Hargreaves Lansdown argues that with the UK high yield bond market being relatively small, most high yield bonds will invest a large portion of their assets in European and US high yield bonds.
However with spreads between yields on risky high yield bonds and less risky government bonds at narrow levels, Hargreaves Lansdown says investors receive little additional reward for the “significantly” higher risk of owning bonds issued by less financially secure companies.
Co-managed by Philip Milburn and Claire McGuckin, the fund has delivered first quartile cumulative performance over a five year period to 14 August. During this timeframe the fund produced a return of 69.59 per cent while the IMA Sterling High Yield sector produced a return of 57.39 per cent.

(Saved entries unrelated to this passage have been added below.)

(** C6: for an [h5] path whose contents are not an HDF5 file, the bilby
    predicate catches the failed load and answers [False], but the next
    predicate, [is_pesummary_hdf5_file], opens the file with [h5py.File]
    outside any [try], so [read] raises [OSError] instead of using the
    default loader. *)
Theorem core_read_invalid_hdf5 (json_parse hdf5_parse : string -> option pyval)
  (R : Type) (bilby_load pesummary_load pesummary_deprecated_load : string -> result R)
  (default_load : string -> R) (fs : filesystem) (path bytes : string) :
  Read.extension_from_path path = "h5" ->
  dict_get path fs = Some bytes ->
  hdf5_parse bytes = None ->
  Read.is_bilby_hdf5_file hdf5_parse true fs path = Ok false /\
  Read.core_read json_parse hdf5_parse true R bilby_load pesummary_load
    pesummary_deprecated_load default_load fs path = Err OSError.
Proof.
  intros Hext Hfs Hparse.
  assert (Hb : Read.is_bilby_hdf5_file hdf5_parse true fs path = Ok false).
  { unfold Read.is_bilby_hdf5_file, Read.h5py_File, Read.open_file.
    rewrite Hfs. simpl. rewrite Hparse. reflexivity. }
  split; [exact Hb|].
  unfold Read.core_read, Read.read, Read.CORE_HDF5_LOAD. rewrite Hext.
  cbn [str_in String.eqb Ascii.eqb Bool.eqb orb negb Read._read].
  rewrite Hb. cbn [bind].
  unfold Read.is_pesummary_hdf5_file, Read._is_pesummary_hdf5_file,
    Read.h5py_File, Read.open_file.
  rewrite Hfs. cbn [bind]. rewrite Hparse. reflexivity.
Qed.

Lemma core_read_invalid_hdf5_witness :
  Read.extension_from_path "result.h5" = "h5" /\
  dict_get "result.h5" [("result.h5", "not hdf5")] = Some "not hdf5" /\
  (fun _ : string => @None pyval) "not hdf5" = None /\
  Read.is_bilby_hdf5_file (fun _ => None) true [("result.h5", "not hdf5")] "result.h5"
    = Ok false /\
  Read.core_read (fun _ => None) (fun _ => None) true unit
    (fun _ => Ok tt) (fun _ => Ok tt) (fun _ => Ok tt) (fun _ => tt)
    [("result.h5", "not hdf5")] "result.h5" = Err OSError.
Proof.
  split; [reflexivity|]. split; [reflexivity|]. split; [reflexivity|].
  apply (core_read_invalid_hdf5 (fun _ => None) (fun _ => None) unit
           (fun _ => Ok tt) (fun _ => Ok tt) (fun _ => Ok tt) (fun _ => tt)
           [("result.h5", "not hdf5")] "result.h5" "not hdf5");
    reflexivity.
Defined.

(** ** C2 and C4: the GW aggregator *)














Lemma bind_Ok_r {A} (r : result A) : bind r (fun x => Ok x) = r.
Proof. destruct r; reflexivity. Qed.














(* ------------------------------------------------------------------ *)
(** ** C5: the soft-link de-duplication pass *)

Module SoftlinkFacts.
Import Softlinks.








Lemma str_in_In x l : str_in x l = true <-> In x l.
Proof.
  induction l as [|y l IH]; simpl; [split; [discriminate|contradiction]|].
  rewrite orb_true_iff, IH, String.eqb_eq. split; intros [H|H]; auto.
Qed.

Lemma nodupb_NoDup l : nodupb l = true -> NoDup l.
Proof.
  induction l as [|x l IH]; simpl; [constructor|].
  intros H. apply andb_true_iff in H as [H1 H2]. constructor; [|auto].
  intros Hin. apply str_in_In in Hin. rewrite Hin in H1. discriminate.
Qed.

Lemma dict_get_In {A} k (kvs : list (string * A)) v :
  dict_get k kvs = Some v -> In (k, v) kvs.
Proof.
  induction kvs as [|[k' v'] kvs IH]; simpl; [discriminate|].
  destruct (String.eqb_spec k k'); [intros H; injection H as ->; subst; auto|auto].
Qed.

Lemma dict_get_In_nodup {A} k (kvs : list (string * A)) v :
  NoDup (map fst kvs) -> In (k, v) kvs -> dict_get k kvs = Some v.
Proof.
  induction kvs as [|[k' v'] kvs IH]; simpl; [contradiction|].
  intros HN Hin. inversion HN as [|? ? Hk HN']; subst.
  destruct Hin as [Heq|Hin].
  - injection Heq as -> ->. rewrite String.eqb_refl. reflexivity.
  - destruct (String.eqb_spec k k'); [|auto]. subst.
    exfalso. apply Hk. apply (in_map fst) in Hin. exact Hin.
Qed.
























Lemma NoDup_In_fst_eq {A} (l : list (string * A)) k a b :
  NoDup (map fst l) -> In (k, a) l -> In (k, b) l -> a = b.
Proof.
  induction l as [|[k' c] l IH]; simpl; [contradiction|].
  intros HN Ha Hb. apply NoDup_cons_iff in HN as [Hk HN].
  destruct Ha as [Ha|Ha], Hb as [Hb|Hb].
  - congruence.
  - injection Ha as -> ->. exfalso. apply Hk. apply (in_map fst) in Hb. exact Hb.
  - injection Hb as -> ->. exfalso. apply Hk. apply (in_map fst) in Ha. exact Ha.
  - exact (IH HN Ha Hb).
Qed.


Section Groups.

Variable FL : list (string * pyval).





End Groups.



Section Pairs.

Variable set_order : list string -> list string.
Hypothesis Hperm : forall l, Permutation (set_order l) l.






End Pairs.

































Lemma append_inj_l (a b c : string) : (a ++ b) = (a ++ c) -> b = c.
Proof. induction a as [|x a IH]; simpl; [auto|]. intros H. injection H. exact IH. Qed.







(** The pass on [softlink_example] writes one PSD dataset and one soft link
    to it. *)
Lemma softlink_example_linked :
  exists t', _create_softlinks (fun l => l) softlink_example = Ok t' /\
    write_hdf5 t' []
    = Ok [("a", H5Group);
          ("a/psd", H5Dataset (HNumArr [PFloat (FNum 1 0); PFloat (FNum 2 0)]));
          ("b", H5Group); ("b/psd", H5SoftLink "/a/psd")].
Proof. eexists. split; [reflexivity | vm_compute; reflexivity]. Qed.


End SoftlinkFacts.

(* ------------------------------------------------------------------ *)
(** ** C1: the JSON round trip of the aggregate *)

Module JsonRoundTrip.

Lemma to_json_native v : forall f j,
  json_native v = true -> to_json f v = Ok j -> of_json j = v.
Proof.
  induction v as [xs HF|xs HF|xs HF|kvs HF|v Hv] using pyval_ind'; intros [|f] j Hn Hj;
    try discriminate.
  - cbn [to_json] in Hj. apply bind_Ok in Hj as [js [Hm Hj]]. injection Hj as <-.
    cbn [of_json]. f_equal. apply mapM_Forall2 in Hm. simpl in Hn.
    revert js Hm. induction HF as [|x xs Hx HF IH]; intros js Hm; inversion Hm; subst;
      [reflexivity|]. simpl in Hn. apply andb_true_iff in Hn as [Hn1 Hn2].
    simpl. rewrite (Hx _ _ Hn1 H1), (IH Hn2 _ H3). reflexivity.
  - destruct v; simpl in Hn, Hv; try discriminate; cbn [to_json] in Hj;
      injection Hj as <-; reflexivity.
Qed.

Lemma insert_item_perm {A} (kv : string * A) l : Permutation (insert_item kv l) (kv :: l).
Proof.
  induction l as [|kv' l IH]; simpl; [reflexivity|].
  destruct (String.leb (fst kv) (fst kv')); [reflexivity|].
  rewrite IH. apply perm_swap.
Qed.

Lemma sort_items_perm {A} (l : list (string * A)) : Permutation (sort_items l) l.
Proof.
  induction l as [|kv l IH]; simpl; [reflexivity|].
  rewrite insert_item_perm. constructor. exact IH.
Qed.

Lemma to_json_dict f kvs j :
  to_json (S f) (PDict kvs) = Ok j ->
  exists js, j = JObj js /\
    Forall2 (fun kv kj => fst kj = fst kv /\ to_json f (snd kv) = Ok (snd kj)) (sort_items kvs) js.
Proof.
  cbn [to_json]. intros H. apply bind_Ok in H as [js [Hm H]]. injection H as <-.
  exists js. split; [reflexivity|]. apply mapM_Forall2 in Hm.
  induction Hm as [|kv kj l l' Hx _ IH]; constructor; [|exact IH].
  apply bind_Ok in Hx as [j [Hj Hx]]. injection Hx as <-. auto.
Qed.

Lemma Forall2_In_l {A B} (R : A -> B -> Prop) l1 l2 x :
  Forall2 R l1 l2 -> In x l1 -> exists y, In y l2 /\ R x y.
Proof.
  induction 1 as [|a b l1 l2 Hab _ IH]; [contradiction|].
  intros [<-|Hin]; [exists b; simpl; auto|].
  destruct (IH Hin) as [y [Hy Hr]]. exists y. simpl. auto.
Qed.

Lemma Forall2_map_fst {A B} (l1 : list (string * A)) (l2 : list (string * B)) P :
  Forall2 (fun kv kj => fst kj = fst kv /\ P kv kj) l1 l2 -> map fst l2 = map fst l1.
Proof. induction 1 as [|a b l1 l2 [Hab _] _ IH]; simpl; congruence. Qed.

(** The dict read back from a written dict: same keys (sorted), each value
    written and read back. *)
Lemma roundtrip_dict_get f kvs js k v :
  NoDup (map fst kvs) ->
  Forall2 (fun kv kj => fst kj = fst kv /\ to_json f (snd kv) = Ok (snd kj)) (sort_items kvs) js ->
  dict_get k kvs = Some v ->
  exists jv, to_json f v = Ok jv /\
    dict_get k (map (fun kv => (fst kv, of_json (snd kv))) js) = Some (of_json jv).
Proof.
  intros HN HF Hg.
  apply SoftlinkFacts.dict_get_In in Hg.
  assert (Hs : In (k, v) (sort_items kvs)) by (eapply Permutation_in; [symmetry; apply sort_items_perm|exact Hg]).
  destruct (Forall2_In_l _ _ _ _ HF Hs) as [[k' jv] [Hin [Hk Hj]]]. simpl in Hk, Hj. subst k'.
  exists jv. split; [exact Hj|].
  apply SoftlinkFacts.dict_get_In_nodup.
  - rewrite map_map. simpl.
    replace (map (fun x : string * json => fst x) js) with (map fst js) by reflexivity.
    rewrite (Forall2_map_fst _ _ _ HF).
    apply (Permutation_NoDup (l := map fst kvs)); [|exact HN].
    apply Permutation_map. symmetry. apply sort_items_perm.
  - apply in_map_iff. exists (k, jv). auto.
Qed.


Lemma dict_set_keys_in {A} k (v : A) (l : list (string * A)) :
  In k (map fst l) -> map fst (dict_set k v l) = map fst l.
Proof.
  induction l as [|[k' v'] l IH]; simpl; [contradiction|].
  intros H. destruct (String.eqb_spec k k'); simpl; [congruence|].
  f_equal. apply IH. destruct H; [congruence|assumption].
Qed.

Lemma dict_set_keys_new {A} k (v : A) (l : list (string * A)) :
  ~ In k (map fst l) -> map fst (dict_set k v l) = (map fst l ++ [k])%list.
Proof.
  induction l as [|[k' v'] l IH]; simpl; [reflexivity|].
  intros H. destruct (String.eqb_spec k k'); [exfalso; auto|]. simpl.
  f_equal. apply IH. auto.
Qed.

Lemma dict_get_Some_in {A} k (l : list (string * A)) v :
  dict_get k l = Some v -> In k (map fst l).
Proof.
  intros H. apply SoftlinkFacts.dict_get_In in H.
  apply (in_map fst) in H. exact H.
Qed.

Lemma set_field_inv (P : list (string * pyval) -> Prop) (d0 d d1 : list (string * pyval))
  l key v :
  ((exists kvs, dict_get l d = Some (PDict kvs) /\ map fst kvs = label_keys /\ P kvs) /\
   (forall l', l' <> l -> dict_get l' d = dict_get l' d0) /\ map fst d = map fst d0) ->
  MetaFile.set_field d l key v = Ok d1 -> In key label_keys ->
  (forall kvs, P kvs -> P (dict_set key v kvs)) ->
  ((exists kvs, dict_get l d1 = Some (PDict kvs) /\ map fst kvs = label_keys /\ P kvs) /\
   (forall l', l' <> l -> dict_get l' d1 = dict_get l' d0) /\ map fst d1 = map fst d0).
Proof.
  intros [[kvs [Hg [Hkeys Hp]]] [Ho Hk0]] H Hk HP.
  unfold MetaFile.set_field, getitem in H. rewrite Hg in H. cbn [bind] in H.
  injection H as <-. split; [|split].
  - exists (dict_set key v kvs). split; [apply dict_get_set_eq|].
    split; [rewrite dict_set_keys_in; [exact Hkeys|rewrite Hkeys; exact Hk]|].
    apply HP, Hp.
  - intros l' Hne. rewrite dict_get_set_neq by congruence. apply Ho, Hne.
  - rewrite dict_set_keys_in; [exact Hk0|]. eapply dict_get_Some_in; exact Hg.
Qed.

Lemma add_label_spec inp ini num l d d' :
  MetaFile.add_label inp ini num l d = Ok d' ->
  dict_get l d = Some MetaFile.empty_label_node ->
  label_ok inp num l d' /\ (forall l', l' <> l -> dict_get l' d' = dict_get l' d) /\
  map fst d' = map fst d.
Proof.
  unfold MetaFile.add_label. intros H He. cbv zeta in H.
  apply bind_Ok in H as [cols [Hcols H]].
  apply bind_Ok in H as [rows [Hrows H]].
  apply bind_Ok in H as [d2 [H2 H]].
  apply bind_Ok in H as [inj [_ H]].
  apply bind_Ok in H as [injv [_ H]].
  apply bind_Ok in H as [d3 [H3 H]].
  apply bind_Ok in H as [ver [_ H]].
  apply bind_Ok in H as [d4 [H4 H]].
  apply bind_Ok in H as [kw [_ H]].
  apply bind_Ok in H as [d5 [H5 H]].
  apply bind_Ok in H as [cfg [Hcfg H]].
  apply bind_Ok in H as [d6 [H6 H]].
  set (X := PDict [("parameter_names", PList (map PStr (map fst cols)));
                   ("samples", MetaFile.rows_value rows)]) in *.
  set (C := nth_error (MetaFile.config inp) num = Some PNone).
  set (P := fun kvs : list (string * pyval) =>
              dict_get "posterior_samples" kvs = Some X /\
              (C -> dict_get "config_file" kvs = Some (PDict []))).
  assert (I2 : (exists kvs, dict_get l d2 = Some (PDict kvs) /\ map fst kvs = label_keys /\ P kvs) /\
               (forall l', l' <> l -> dict_get l' d2 = dict_get l' d) /\ map fst d2 = map fst d).
  { unfold MetaFile.set_field, getitem in H2. rewrite He in H2. cbn [bind MetaFile.empty_label_node] in H2.
    injection H2 as <-. split; [|split].
    - eexists. split; [apply dict_get_set_eq|]. split; [reflexivity|].
      split; [reflexivity|intros _; reflexivity].
    - intros l' Hne. apply dict_get_set_neq. congruence.
    - apply dict_set_keys_in. eapply dict_get_Some_in; exact He. }
  assert (Hother : forall key v kvs, key <> "posterior_samples" -> key <> "config_file" ->
                     P kvs -> P (dict_set key v kvs)).
  { intros key v kvs H1 H2' [Hp Hc]. split.
    - rewrite dict_get_set_neq by exact H1. exact Hp.
    - intros HC. rewrite dict_get_set_neq by exact H2'. exact (Hc HC). }
  eapply set_field_inv in H3; [|exact I2|simpl; tauto|intros kvs; apply Hother; discriminate].
  eapply set_field_inv in H4; [|exact H3|simpl; tauto|intros kvs; apply Hother; discriminate].
  eapply set_field_inv in H5; [|exact H4|simpl; tauto|intros kvs; apply Hother; discriminate].
  assert (I6 : (exists kvs, dict_get l d6 = Some (PDict kvs) /\ map fst kvs = label_keys /\ P kvs) /\
               (forall l', l' <> l -> dict_get l' d6 = dict_get l' d) /\ map fst d6 = map fst d).
  { destruct cfg; try (injection H6 as <-; exact H5);
      (eapply set_field_inv; [exact H5|exact H6|simpl; tauto|]);
      intros kvs0 [Hp Hc]; (split; [rewrite dict_get_set_neq by discriminate; exact Hp|]);
      intros HC; exfalso; unfold nth_err in Hcfg; rewrite HC in Hcfg; discriminate. }
  clear I2 H2 H3 H4 H5 H6.
  assert (I' : (exists kvs, dict_get l d' = Some (PDict kvs) /\ map fst kvs = label_keys /\ P kvs) /\
               (forall l', l' <> l -> dict_get l' d' = dict_get l' d) /\ map fst d' = map fst d).
  { revert d6 H I6. generalize (MetaFile.priors inp) as keys.
    induction keys as [|[key per] keys IH]; intros d6 H I6.
    - injection H as <-. exact I6.
    - cbv beta iota in H. destruct (dict_get l per) as [p|].
      + apply bind_Ok in H as [pr [_ H]]. apply bind_Ok in H as [d7 [H7 H]].
        apply (IH d7 H).
        eapply set_field_inv; [exact I6|exact H7|simpl; tauto|].
        intros kvs. apply Hother; discriminate.
      + exact (IH d6 H I6). }
  destruct I' as [[kvs [Hg [Hkeys [Hp Hc]]]] [Ho Hk]].
  split; [|split; [exact Ho|exact Hk]].
  exists kvs, cols, rows. repeat split; assumption.
Qed.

Hargreaves Lansdown senior analyst Laith Khalaf says: “While we continue to believe the Kames High Yield Bond fund is managed by a high calibre team, it will be increasingly difficult for them, and other high yield bond fund managers, to add value for investors in the prevailing environment.
“In addition, it is worth noting that in a world where the cost of investing has fallen for many funds, this fund’s annual charge is high compared to similar funds. This will make it even harder for the managers to outperform, after considering the effect of fees.”
A spokesman for Kames Capital says: “Whilst obviously we are disappointed to be removed from Hargreaves Lansdown’s Wealth 150, we believe the multi-award winning fund remains competitively priced and is still one of the stand out funds in its sector. This is demonstrated by its excellent and consistent performance over all time frames.”